以前は、会社の税金対策に”給料”が注目されてきました。
確かに、給料も経費にできるので、多くすれば税金対策に。
社員側にとっても、給料が増えるというのは嬉しいことでしょう。
しかし、平成30年以降について上記では損してしまう可能性が。
むしろ給料は減らして、福利厚生を手厚くした方が税金対策に。
社員側にとっても給料を減らされても十分なメリットがあるのです。
今回はなぜ会社の税金対策に、給料を上げるべきでないのかご説明します。
むしろ給料を減らし、福利厚生を手厚くすべき理由についてもまとめています。
▶︎目次
1.法人税は減少傾向にある
”給料を上げるべきでない”、経営者にとっては非常に嬉しい提案だと思います。
では、なぜ会社の税金対策として給料を上げるべきでないのかご説明しましょう。
中小法人の税率は15%から
これまで法人税の税率というのは40%ほどと大きなものでした。
例えば、1,000万円の利益があったとして、400万円は税金です。
「税金のために働いているのか…」と腹立たしい思いもあったことでしょう。
実は、2018年現在、法人税の税率が大幅に変更になりました。
中小法人(資本金1億円以下)の税率は15%から。
中小法人以外の税率も23.4%と以前の半分近くにまでです。
つまり、1,000万円の利益があれば150万円(15%)のみということ。
以前のように、儲けるほどに税額がのしかかることはなくなった訳です。
給与を増額すると損するばかり
法人税は変更されましたが、所得税についてはそのままです。
所得税は給料に合わせて税率の上がる”累進課税”が適応されています。
- 195万円以下…5%
- 195万円超330万円以下…10%
- 330万円超695万円以下…20%
- 695万円超900万円以下…23%
- 900万円超1,800万円以下…33%
- 1,800万円超4,000万円以下…40%
- 4,000万円超…45%
日本の平均年収は420万円と、社員で900万円を超えるのは珍しいでしょう。
しかし、経営者(社長)や役員の給料が900万円以上というのはよくあります。
もし900万円を超すと所得税は33%に、法人税の税率を超えてしまうのです。
ただ税金対策と給料を、特に経営者などの給料を上げるべきでないのは確かです。
2.給料ではなく福利厚生で対応する
法人税の引き下げ、所得税の税率から経営者などの給料を上げるべきでないのは分かりました。
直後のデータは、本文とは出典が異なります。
(** The reply an element of either name holds. *)
Lemma response_read `{XR : XmlRefs} prolog (element : bytes) g v events rest :
  Forall skipped prolog -> gaps g -> value_events v events -> element ∈ [bs "param"; bs "fault"] ->
  parse_response (map Ok (prolog ++ EvStart element :: g ++ EvStart (bs "value") :: events) ++ rest) =
    if decide (element = bs "param") then Ok v else Err (Fault (fault_message v)).
Proof.
  intros Hp Hg Hv Hel. unfold parse_response. rewrite map_app, <- app_assoc.
  edestruct (find_reply_skips prolog) as (fuel & Hf & ->); [done| |]; [rewrite !length_app, !length_map; lia|].
  rewrite !length_app, !length_map in Hf. cbn [length] in Hf. rewrite !length_app in Hf. cbn [length] in Hf.
  destruct fuel as [|fuel]; [lia|]. cbn [find_reply].
  unfold try_bind at 1, sbind at 1. cbn [map app next_structural is_gap].
  assert ((try! started := expect_start (bs "value") in parse_value fuel) (map Ok (g ++ EvStart (bs "value") :: events) ++ rest) = (Ok v, rest)) as E.
  { unfold try_bind, sbind. rewrite expect_start_gaps by done. apply renderings_parse; [done|lia]. }
  rewrite !elem_of_cons, elem_of_nil in Hel. destruct Hel as [->|[->|[]]].
  - rewrite bool_decide_eq_false_2, bool_decide_eq_true_2, decide_True by done. by rewrite E.
  - rewrite bool_decide_eq_true_2, decide_False by done. unfold try_bind at 1, sbind at 1 in E. unfold try_bind at 1, sbind at 1.
    rewrite expect_start_gaps in E |- * by done. unfold try_bind, sbind. by rewrite E.
Qed.

(** Every form of a reply is read for what it means.  Whatever comes before the
    reply, however a server spaces its tags, splits its text and spells its
    references, a value of any nesting is read back as it was sent, as the result of
    a call or as the message of a fault. *)
Theorem reply_read_back `{XR : XmlRefs} prolog (element : bytes) g v events rest :
  Forall skipped prolog -> gaps g -> value_events v events -> element ∈ [bs "param"; bs "fault"] ->
  parse_response (map Ok (prolog ++ EvStart element :: g ++ EvStart (bs "value") :: events) ++ rest) =
    if decide (element = bs "param") then Ok v else Err (Fault (fault_message v)).
Proof. apply response_read. Qed.

(** No reply hangs the parser: one unit of fuel for each event is always enough,
    whatever the events are. *)
Theorem reply_always_decided `{XR : XmlRefs} events : parse_response events <> Err OutOfFuel.
Proof. unfold parse_response. apply (find_reply_fine (S (length events)) events). lia. Qed.

(** A value cannot leave its quotation marks.  The literal written for any text
    reads back as that text, and what follows it is read as what follows it: a path
    or a tag with quotation marks and backslashes cannot add a command. *)
Theorem quoted_read_back value rest :
  utf8_valid value = true ->
  exists literal, quote_command_arg value = x22 :: literal /\ read_literal (literal ++ rest) = Some (value, rest).
Proof. intros (literal & E & H)%quoted_literal. exists literal. by split. Qed.

(** *** Witnesses *)

(** The five predefined entities, and no character reference. *)
Definition predefined_refs : XmlRefs := {|
  resolve_char_ref := fun _ => Ok None;
  resolve_xml_entity := fun name =>
    if bool_decide (name = bs "amp") then Some (bs "&")
    else if bool_decide (name = bs "lt") then Some (bs "<")
    else if bool_decide (name = bs "gt") then Some (bs ">") else None
|}.

(** A value in a reply that spaces its tags: an array of a number and of a string with a reference. *)
Definition answer : XmlValue := XmlArray [XmlInt (-7); XmlStr (bs "a&b")].
Definition answer_events : list Event :=
  [EvText (bs " ")] ++ EvStart (bs "array") ::
  ([] ++ EvStart (bs "data") ::
    ([EvText (bs " ")] ++ EvStart (bs "value") ::
      ([] ++ EvStart (bs "i8") :: ([EvText (bs " -7")] ++ [EvEnd (bs "i8")]) ++ [] ++ [EvEnd (bs "value")]) ++
     [] ++ EvStart (bs "value") ::
      ([] ++ EvText (bs "a") :: [EvGeneralRef (bs "amp"); EvCData (bs "b")] ++ [EvEnd (bs "value")]) ++
     [] ++ [EvEnd (bs "data")]) ++
   [] ++ [EvEnd (bs "array")]) ++
  [] ++ [EvEnd (bs "value")].

Lemma answer_rendered : value_events (XR := predefined_refs) answer answer_events.
Proof.
  assert (gaps [EvText (bs " ")]) as Hg by (constructor; [vm_compute; reflexivity|constructor]).
  assert (gaps []) as Hn by constructor.
  apply ve_typed; [exact Hg..|exact Hn|]. apply ty_array; [exact Hn..|]. apply ie_item; [exact Hg| |apply ie_item; [exact Hn| |apply ie_end, Hn]].
  - apply ve_typed; [exact Hn..|]. apply (ty_int (bs "i8") _ (bs " -7")); [apply list_elem_of_further, list_elem_of_further, list_elem_of_here| |vm_compute; reflexivity].
    apply (te_text (bs " -7") [] []), te_nil.
  - apply (ve_bare _ _ _ (bs "a" ++ bs "&" ++ bs "b" ++ [])); [exact Hn|vm_compute; reflexivity|].
    apply te_text, te_entity; [reflexivity|vm_compute; reflexivity|]. apply te_cdata, te_nil.
Qed.

Lemma reply_read_back_witness :
  let XR := predefined_refs in
  parse_response (map Ok ([EvOther (bs "decl"); EvStart (bs "methodResponse"); EvStart (bs "params")] ++
      EvStart (bs "param") :: [EvText (bs " ")] ++ EvStart (bs "value") :: answer_events) ++ [Err (bs "cut off")]) =
    if decide (bs "param" = bs "param") then Ok answer else Err (Fault (fault_message answer)).
Proof.
  intros XR. apply reply_read_back; [| |exact answer_rendered|apply list_elem_of_here].
  - repeat constructor; cbn; try discriminate.
  - constructor; [vm_compute; reflexivity|constructor].
Defined.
では、会社の税金対策としても、社員の給料まで上げるべきでないのはどうしてなのでしょうか?
福利厚生費は経費に計上できる
社員の給料というのは1度上げてしまうと、不景気になっても下げるのは難しいもの。
「なんで給料が下がるの…」と会社が不景気でも社員にはあまり自覚がないため。
いまだに”不景気”とされる経済状況において、不用意に給料を上げるべきではありません。
そこで、会社の税金対策として注目したいのが”福利厚生費”です。
福利厚生とは雇用保険や健康保険、労災保険などの法定内のもの。
家族手当や交通費、住居手当や保養施設、介護支援など法定外のものなど。
特に注目したいのは”住居手当(家賃補助)”による福利厚生です。
というのも、福利厚生費というのは経費として計上でき、税金対策にできます。
社員の給料を増やさずとも、福利厚生を手厚くすれば十分な税金対策になる訳です。
社員にとってもメリットが大きい
社員側にとっても、福利厚生を手厚くすることはメリットが大きいと言えます。
例えば、住居手当(家賃補助)として毎月3万円を支給したとしましょう。
給料(手取り)が毎月3万円、単純計算で年間36万円も増えるのです。
ただ、社員によっては給料が増えることで、所得税も増えて損してしまうことも。
であれば、住居手当を支給する代わりに、その分だけ給料を減らすという手も。
見た目の給料は減ってしまいますが、住居手当分で相殺できています。
その上、会社としては経費を上手に増やし、税金対策もできるということです。
3.まとめ
今回は、会社の税金対策に給料を上げるべきでない理由についてまとめてみました。
給料を上げるべきでない理由としては大きく2つ。
- 法人税の税率が大幅に引き下げられた
- 福利厚生費でも十分な税金対策になる
景気がいいのなら別として、不景気とされる現状において給料は上げるべきではないです。
ぜひ、紹介した内容を参考にし、会社の税金対策として何を選択するか検討してください。